LA PAGE HISTOIRE
de Jean Sévillia
On dit que l’histoire est un éternel recommencement. on pourrait en dire autant de l’historiographie, qui révèle d’étonnants retournements. en 1989, le bicentenaire de la révolution française, conçu pour glorifier la fondation de la république, avait vu au contraire le triomphe d’une école d’historiens (Furet, tulard, bluche, etc.) qui n’étaient pas des nostalgiques de l’ancien régime, mais qui montraient que la décennie révolutionnaire avait érigé les droits de l’homme en principe, mais les avait tous violés dans la réalité quotidienne, si bien qu’on pouvait affirmer que la terreur de 1793 possédait des racines dans les événements de 1789. À l’inverse se manifeste aujourd’hui, à l’université, un courant de chercheurs qui réhabilitent robespierre, les vertus du tribunal révolutionnaire et la légitimité de la guillotine pour ceux que les sans-culottes traitaient d’ennemis du peuple. on se félicitera donc de découvrir un ouvrage qui échappe à ce prurit néorévolutionnaire, et s’attaque à un sujet neuf, et même tabou : le rôle de l’alcool dans la révolution.

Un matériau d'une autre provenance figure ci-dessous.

Lemma trailing_buffer_needs_min_tokens_witness :
  let lines := ["# Intro"; "short line"] in
  lines ≠ [] ∧
  (∀ i ln, lines !! S i = Some ln → startswith "#" ln = false) ∧
  (∀ k, (0 < k ≤ length lines)%nat →
        (word_tokens (join NL (take k lines)) ≤ MAX_TOKENS)%nat) ∧
  chunk_heading_recursive word_tokens lines = [] ∧
  (single_trailing_buffer word_tokens lines ∧
   chunk_heading_recursive word_tokens lines
     = if (MIN_TOKENS <? word_tokens (strip (join NL lines)))%nat
       then [strip (join NL lines)] else []).
Proof.
  intros lines.
  assert (lines ≠ []) as Hne by done.
  assert (∀ i ln, lines !! S i = Some ln → startswith "#" ln = false) as Hhead
    by (intros [|[|i]] ln Hi; simplify_eq/=; by vm_compute).
  assert (∀ k, (0 < k ≤ length lines)%nat →
            (word_tokens (join NL (take k lines)) ≤ MAX_TOKENS)%nat) as Hcap
    by (intros [|[|[|k]]] Hk; simpl in Hk; try lia;
        apply Nat.leb_le; vm_compute; reflexivity).
  split; [exact Hne|]. split; [exact Hhead|]. split; [exact Hcap|].
  split; [vm_compute; reflexivity|].
  exact (trailing_buffer_needs_min_tokens word_tokens lines Hne Hhead Hcap).
Defined.

(** C4, as stated, fails: the two lines below stay in one buffer of 4
    tokens, which would be the only chunk, and nothing is emitted. *)
Lemma short_only_chunk_is_dropped :
  ¬ only_chunk_is_kept word_tokens ["# Intro"; "short line"].
Proof.
  intros H.
  assert (chunk_heading_recursive word_tokens ["# Intro"; "short line"] = [])
    as E by (vm_compute; reflexivity).
  unfold only_chunk_is_kept in H. rewrite E in H. eapply elem_of_nil, H.
  - split; [done|]. vm_compute; reflexivity.
  - apply Nat.ltb_lt. vm_compute; reflexivity.
Qed.

End ChunkerFacts.

(** ** Where the index is written and where it is read *)

Module PathFacts.
Import PyStr PyStrFacts Py.

Lemma has_slash_app (a b : string) :
  has_slash (a +:+ b) = has_slash a || has_slash b.
Proof.
  induction a as [|c a IH]; [done|].
  rewrite app_String. simpl. rewrite IH. by rewrite orb_assoc.
Qed.

Lemma basename_no_slash (s : string) : has_slash s = false → basename s = s.
Proof.
  destruct s as [|c s]; [done|]. simpl.
  intros [Hc Hs]%orb_false_elim. by rewrite Hs, Hc.
Qed.

Lemma basename_app (a b : string) :
  basename (a +:+ b)
  = if has_slash b then basename b else basename a +:+ b.
Proof.
  induction a as [|c a IH].
  { rewrite !app_empty. destruct (has_slash b) eqn:Hb; [done|].
    by apply basename_no_slash. }
  rewrite app_String. cbn [basename]. rewrite has_slash_app, IH.
  destruct (has_slash b); [by rewrite orb_true_r|].
  rewrite orb_false_r. destruct (has_slash a); [done|].
  by destruct (bool_decide _).
Qed.

Lemma endswith_slash (a : string) :
  endswith "/" a = true → has_slash a = true ∧ basename a = "".
Proof.
  induction a as [|c a IH]; [done|]. cbn [endswith has_slash basename].
  intros [Heq | Hend]%orb_true_iff.
  - apply String.eqb_eq in Heq. by simplify_eq.
  - destruct (IH Hend) as [-> ->]. by rewrite orb_true_r.
Qed.

(** The last component of a joined path is that of its second part. *)
Lemma basename_path_join (a b : string) :
  basename (path_join a b) = basename b.
Proof.
  unfold path_join. destruct (startswith "/" b); [done|].
  assert (basename ("/" +:+ b) = basename b) as Hslash.
  { rewrite app_String, app_empty. cbn [basename].
    destruct (has_slash b) eqn:Hb; [done|]. simpl.
    by rewrite basename_no_slash. }
  destruct (bool_decide (a = "") || endswith "/" a) eqn:Ha.
  - rewrite basename_app. destruct (has_slash b) eqn:Hb; [done|].
    rewrite (basename_no_slash b) by done.
    apply orb_true_iff in Ha as [Ha | Ha].
    + by apply bool_decide_eq_true in Ha as ->.
    + by destruct (endswith_slash a Ha) as [_ ->].
  - rewrite basename_app, has_slash_app. cbn [has_slash].
    rewrite bool_decide_eq_true_2 by done. by rewrite Hslash.
Qed.

Lemma length_app_string (a b : string) :
  String.length (a +:+ b) = (String.length a + String.length b)%nat.
Proof.
  induction a as [|c a IH]; [done|]. rewrite app_String. simpl. by rewrite IH.
Qed.

Lemma app_inj_suffix (a b s1 s2 : string) :
  String.length s1 = String.length s2 → a +:+ s1 = b +:+ s2 → a = b ∧ s1 = s2.
Proof.
  intros Hlen. revert b. induction a as [|c a IH]; intros [|c' b] H;
    rewrite ?app_empty, ?app_String in H.
  - done.
  - apply (f_equal String.length) in H. simpl in H.
    rewrite length_app_string in H. lia.
  - apply (f_equal String.length) in H. simpl in H.
    rewrite length_app_string in H. lia.
  - injection H as -> H. by destruct (IH b H) as [-> ->].
Qed.

(** Whatever the separator and the directories, a path that ends in the
    builder's file name is not one that ends in the service's. *)
Lemma index_file_names_differ (dir dir' : string) (sep : ascii) :
  sep ≠ "f"%char →
  dir +:+ String sep Indexer.FAISS_FILE ≠ dir' +:+ "faiss_index.index".
Proof.
  intros Hsep E. apply app_inj_suffix in E as [_ E]; [|done].
  by injection E.
Qed.

(** C2. The path the builder writes the index to, resolved against any
    working directory, differs from the path the service reads the index
    from, for any parent directory and working directory of the service;
    so writing the builder's file leaves what the service reads as it
    was. *)
Theorem builder_writes_another_file_than_service_reads
    (builder_cwd service_cwd PARENT_DIR : string) :
  let written := path_join builder_cwd Indexer.FAISS_FILE in
  let loaded := path_join service_cwd (Service.FAISS_FILE PARENT_DIR) in
  Indexer.FAISS_FILE ≠ Service.FAISS_FILE PARENT_DIR ∧
  written ≠ loaded ∧
  ∀ (files files' : gmap string node) (index_bytes : string),
    write_file files written index_bytes = Ok files' →
    files' !! loaded = files !! loaded ∧
    read_file files' loaded = read_file files loaded ∧
    exists_ files' loaded = exists_ files loaded.
Proof.
  intros written loaded.
  assert (basename written = "aiss_index.index") as Hw
    by (unfold written; by rewrite basename_path_join).
  assert (basename (Service.FAISS_FILE PARENT_DIR) = "faiss_index.index") as Hs
    by (unfold Service.FAISS_FILE; by rewrite basename_path_join).
  assert (basename loaded = "faiss_index.index") as Hl
    by (unfold loaded; by rewrite basename_path_join).
  assert (written ≠ loaded) as Hne by (intros E; by rewrite E, Hl in Hw).
  split_and!; [by intros E; rewrite <- E in Hs | done |].
  intros files files' index_bytes Hwrite. unfold write_file in Hwrite.
  assert (files' !! loaded = files !! loaded) as Hsame.
  { destruct (files !! written) as [[]|]; simplify_eq;
      by rewrite lookup_insert_ne. }
  unfold read_file, exists_. by rewrite Hsame.
Qed.

End PathFacts.

(** ** The query service *)

Module ServiceFacts.
Import PyStr Py Service.

Section Facts.

Variable F : Type.
Variable PARENT_DIR : string.
Variable exn_str : exn → string.
Variable json_repr : json → string.
Variable json_loads : string → option json.
Variable faiss_loads : string → option (IndexFlatL2 F).
Variable embed_content : string → result (list F).
Variable index_search : IndexFlatL2 F → list F → option Z → result (list (F * Z)).
Variable groq_stream : string → list chunk * option exn.

Local Abbreviation retrieve_top_k :=
  (retrieve_top_k F PARENT_DIR exn_str json_loads faiss_loads embed_content
                  index_search).
Local Abbreviation event_generator :=
  (event_generator F PARENT_DIR exn_str json_repr json_loads faiss_loads
                   embed_content index_search groq_stream).
Local Abbreviation chat :=
  (chat F PARENT_DIR exn_str json_repr json_loads faiss_loads embed_content
        index_search groq_stream).

Lemma token_events_fragments (chunks : list chunk) :
  concat (map (token_events (F:=F)) chunks) = map Token (fragments chunks).
Proof.
  unfold fragments. induction chunks as [|c chunks IH]; [done|].
  cbn [map concat mbind list_bind]. rewrite IH, map_app. f_equal.
  unfold token_events. destruct (choices c) as [|[content|] ?]; [done| |done].
  by destruct (bool_decide _).
Qed.

Lemma error_event_type (e : exn) :
  event_type (error_event (F:=F) exn_str e) = "error".
Proof. by destruct e. Qed.

(** Every failure of the retriever reaches its caller as status 500. *)
Lemma retrieve_top_k_raises_500 files query top_k e :
  retrieve_top_k files query top_k = Raise e →
  ∃ detail, e = HTTPException 500 detail.
Proof.
  unfold Service.retrieve_top_k. destruct (retrieve_body _ _ _ _ _ _ _ _ _ _);
    intros; simplify_eq; eauto.
Qed.

(** The events of a request whose retrieval and source listing went
    through. *)
Lemma event_generator_stream files query top_k docs sources chunks failure :
  retrieve_top_k files query top_k = Ok docs → docs ≠ [] →
  mapM source_of docs = Ok sources →
  groq_stream (build_prompt F json_repr docs query) = (chunks, failure) →
  event_generator files query top_k
  = {| events := Sources sources :: map Token (fragments chunks)
                 ++ [match failure with
                     | None => Done
                     | Some e => error_event exn_str e
                     end];
       groq_calls := [build_prompt F json_repr docs query] |}.
Proof.
  intros Hdocs Hne Hsrc Hgroq. unfold Service.event_generator.
  rewrite Hdocs. destruct docs as [|d docs]; [done|].
  rewrite Hsrc, Hgroq. by rewrite token_events_fragments.
Qed.

Lemma filter_tokens (tag : string) (contents : list string) :
  List.filter (is_type tag) (map (Token (F:=F)) contents)
  = if String.eqb "token" tag then map Token contents else [].
Proof.
  induction contents as [|c contents IH]; [by destruct (String.eqb _ _)|].
  cbn [map List.filter]. rewrite IH. unfold is_type. cbn [event_type].
  by destruct (String.eqb "token" tag).
Qed.

End Facts.

(** C1. A request whose non-empty query retrieves nothing gets a stream of
    exactly one event, of type [error] with the message "No docs found";
    generation is not invoked and no [done] event is sent. *)
Theorem no_docs_yields_one_error_event
    (F : Type) (PARENT_DIR : string) (exn_str : exn → string)
    (json_repr : json → string) (json_loads : string → option json)
    (faiss_loads : string → option (IndexFlatL2 F))
    (embed_content : string → result (list F))
    (index_search : IndexFlatL2 F → list F → option Z → result (list (F * Z)))
    (groq_stream : string → list chunk * option exn)
    (files : gmap string node) (request_query : string) (top_k : option Z) :
  strip request_query ≠ "" →
  retrieve_top_k F PARENT_DIR exn_str json_loads faiss_loads embed_content
    index_search files (strip request_query) top_k = Ok [] →
  ∃ r, chat F PARENT_DIR exn_str json_repr json_loads faiss_loads embed_content
         index_search groq_stream files request_query top_k = Ok r ∧
       events r = [Error "No docs found"] ∧
       map event_type (events r) = ["error"] ∧
       groq_calls r = [].
Proof.
  intros Hq Hdocs. unfold chat. rewrite bool_decide_eq_false_2 by done.
  eexists; split; [done|]. unfold event_generator. by rewrite Hdocs.
Qed.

L’auteur n’est pas historien de métier – il écrit dans un style ironique qui fera froncer les sourcils des mandarins –, mais il a effectué d’authentiques recherches motivées par sa vraie spécialité, puisqu’il est psychiatre et alcoologue. « C’est dans cette perspective, écrit Michel Craplet, que j’ai pu observer la Révolution française. J’ai mis en évidence ce que personne ne veut voir. Des bouteilles ; des hommes ivres, dont les excès étaient bien connus à des postes de responsabilité ; des massacreurs, ivres eux aussi, au milieu de la foule qui laisse faire. »
De la prise de la bastille à l’arrestation du roi à Varennes, de la prise des tuileries aux massacres de septembre et des séances du Comité de salut public aux colonnes infernales qui ont saigné la Vendée, cet ouvrage original expose comment l’alcool, excitant et désinhibiteur, a facilité la violence. Le propos, néanmoins, n’est pas contre-révolutionnaire, puisque l’auteur, dans un chapitre d’ailleurs moins convaincant, s’en prend également à Louis XVi, accusé d’addictions diverses. Michel Craplet ne prétend pas que toute la révolution française s’explique par l’alcool, mais il dévoile à quel point celui-ci a été un facteur aggravant de la montée aux extrêmes.
L’Ivresse de la Révolution. Histoire secrète de l’alcool. 1789-1794,
de Michel Craplet, Grasset, 290 p., 22 €.